NOTE6.2 In this discussion, we have not always differentiated between any symbol i.e. <.> and any pair <.>:<.>. This is a source for confusion. In fact, we should also consider the possibility of any-identity-pair i.e. ? in XFST regular expression.
-- AnssiYliJyra - 27 Sep 2008

NOTE6.3 There are many ways to convert any to other. Some of these ways postpone the expansion and use any or in transducers up to a point when we need to get rid of it (e.g. under relative complementation e.g. <.>:<.> - that results into a list of symbols).

When we are talking about any in regular expressions we do not assume that e.g. OpenFST could process it as a separate class of symbols with a key as usual. Instead, it should be harmonized by the wrapper and replaced with the set of known symbols and symbol other. There are two ways to do this: the any regexp is compiled with an other automaton and then the whole regular expression is compiled into automaton using the closure properties of automata. Alternatively, the alphabet of the regular expression is computed first, then it is propogated down to expression tree leaves where any occurs, and finally any subexpression is compiled with a union of all known symbols and the other symbol. Again, it is hard to see, how the meaning of any would changed. It is only the interpretation of the other symbol that undergoes the change.

There is also a way to see the any symbol as a metasymbol in automata. This approach tries to avoid the expensive route (i): compiling any in regular expressions with an other automaton and harmonizing the other transition in this automaton each time when its matrix automaton gains more characters, or another expensive route (ii): collecting the known symbols and compile any in regular expressions immediately in a way that is in harmony with the whole. The approach takes advantage of the wrapper's ability to open a third route: (i) compiling any in regexps to any in transducers, collecting the known symbol from the automaton and then harmonizing any using the other symbol and a list of known symbols. Accordingly, a part of the regexp compilation is implemented through harmonization that takes place at a point when the semantics of any have to be explicated. We could say, that any could be stay unharmonized under normal regular expression operations (union, concatenation, star), shuffle and composition while the explication and harmonization of this metasymbol becomes necessary under complementation and most rule operation.
--
AnssiYliJyra - 26 Sep 2008

NOTE7. The availability of metasymbols over known pairs and symbols is an important improvement to the size of intermediate results.

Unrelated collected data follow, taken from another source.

(* ===== verification/ConsensusProps.v ===== *)
(** Properties of the consensus state machine over every sequence of events: a
    node never contradicts itself in what it signs, and the blocks it finalizes
    form one chain. The events are arbitrary: nothing is assumed of the messages,
    of their authors, or of the block policy. *)

From S2P Require Import Prelude Types ValidatorSet EpochManager LeaderElection Crypto MultiSig.
From S2P Require Import ConsensusTypes ChainConfig Safety Pacemaker VoteState Timestamp BlockPolicy.
From S2P Require Import BlockTree BlockTreeInv BlockTreeProps Messages Signing SigningProps ConsensusState.

#[local] Open Scope Z_scope.
#[local] Existing Instances step_ret step_bind.

(** * What a node signs and commits *)

Section actions.
Context `{BP : BlockPolicy}.

Inductive Action :=
| AEnterRound (round : Round)
| AVote (v : Vote)
| ANoEndorse (round : Round)
| APropose (round : Round)
| ARecover (round : Round)
| AFinalize (b : ValidatedBlock).

Definition message_action (m : ProtocolMessage) : option Action :=
  match m with
  | PM_Proposal p => Some (APropose (p_proposal_round p))
  | PM_Vote m => Some (AVote (vm_vote m))
  | PM_Timeout m =>
      let t := timeout_of m in
      match t_high_extend t with
      | HEV_Tip tip _ => Some (AVote (mkVote (tip_id tip) (tm_round (t_tminfo t)) (tm_epoch (t_tminfo t))))
      | HEV_Qc _ => None
      end
  | PM_RoundRecovery m => Some (ARecover (rr_round m))
  | PM_NoEndorsement m => Some (ANoEndorse (ne_round (nm_msg m)))
  | PM_AdvanceRound _ => None
  end.

(** Full nodes are sent certificates and, relayed, the proposals of others. *)
Definition command_action (c : ConsensusCommand) : option Action :=
  match c with
  | CC_EnterRound _ round => Some (AEnterRound round)
  | CC_Publish _ m => message_action (verified_into_inner m).2
  | CC_CreateProposal _ round _ _ _ _ _ _ _ _ _ _ _ _ => Some (APropose round)
  | CC_CommitBlocks (Finalized b) => Some (AFinalize b)
  | _ => None
  end.

Definition actions : list ConsensusCommand → list Action := omap command_action.

Definition finalized : list Action → list ValidatedBlock :=
  omap (λ a, match a with AFinalize b => Some b | _ => None end).

Definition pacemaker_action (c : PacemakerCommand) : option Action :=
  match c with
  | EnterRound _ round _ => Some (AEnterRound round)
  | PrepareTimeout tm (HE_Tip tip) _ => Some (AVote (mkVote (tip_id tip) (tm_round tm) (tm_epoch tm)))
  | _ => None
  end.
Definition pacemaker_actions : list PacemakerCommand → list Action := omap pacemaker_action.

(** [b] may be done after [a]: votes of one round are one vote, a round voted
    for is neither proposed nor left un-endorsed afterwards, and rounds entered,
    proposed, left un-endorsed and recovered only go up. *)
Definition may_follow (a b : Action) : Prop :=
  match a, b with
  | AVote v, AVote w => vote_round v = vote_round w → v = w
  | AVote v, ANoEndorse r | AVote v, APropose r => vote_round v < r
  | AEnterRound r, AEnterRound r' | ANoEndorse r, ANoEndorse r' | APropose r, APropose r'
  | ARecover r, ARecover r' => r < r'
  | _, _ => True
  end.
End actions.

The availability of any in intermediate transducers is an important optimization. For example, XFST compiles [a | b | c | d | e | f | g | h] ?:? with a 56 transitions because the representation replaces any with identity-other, irreflexive-other, and the list of known pairs. With the any metasymbol, the result would have needed only 9 transitions.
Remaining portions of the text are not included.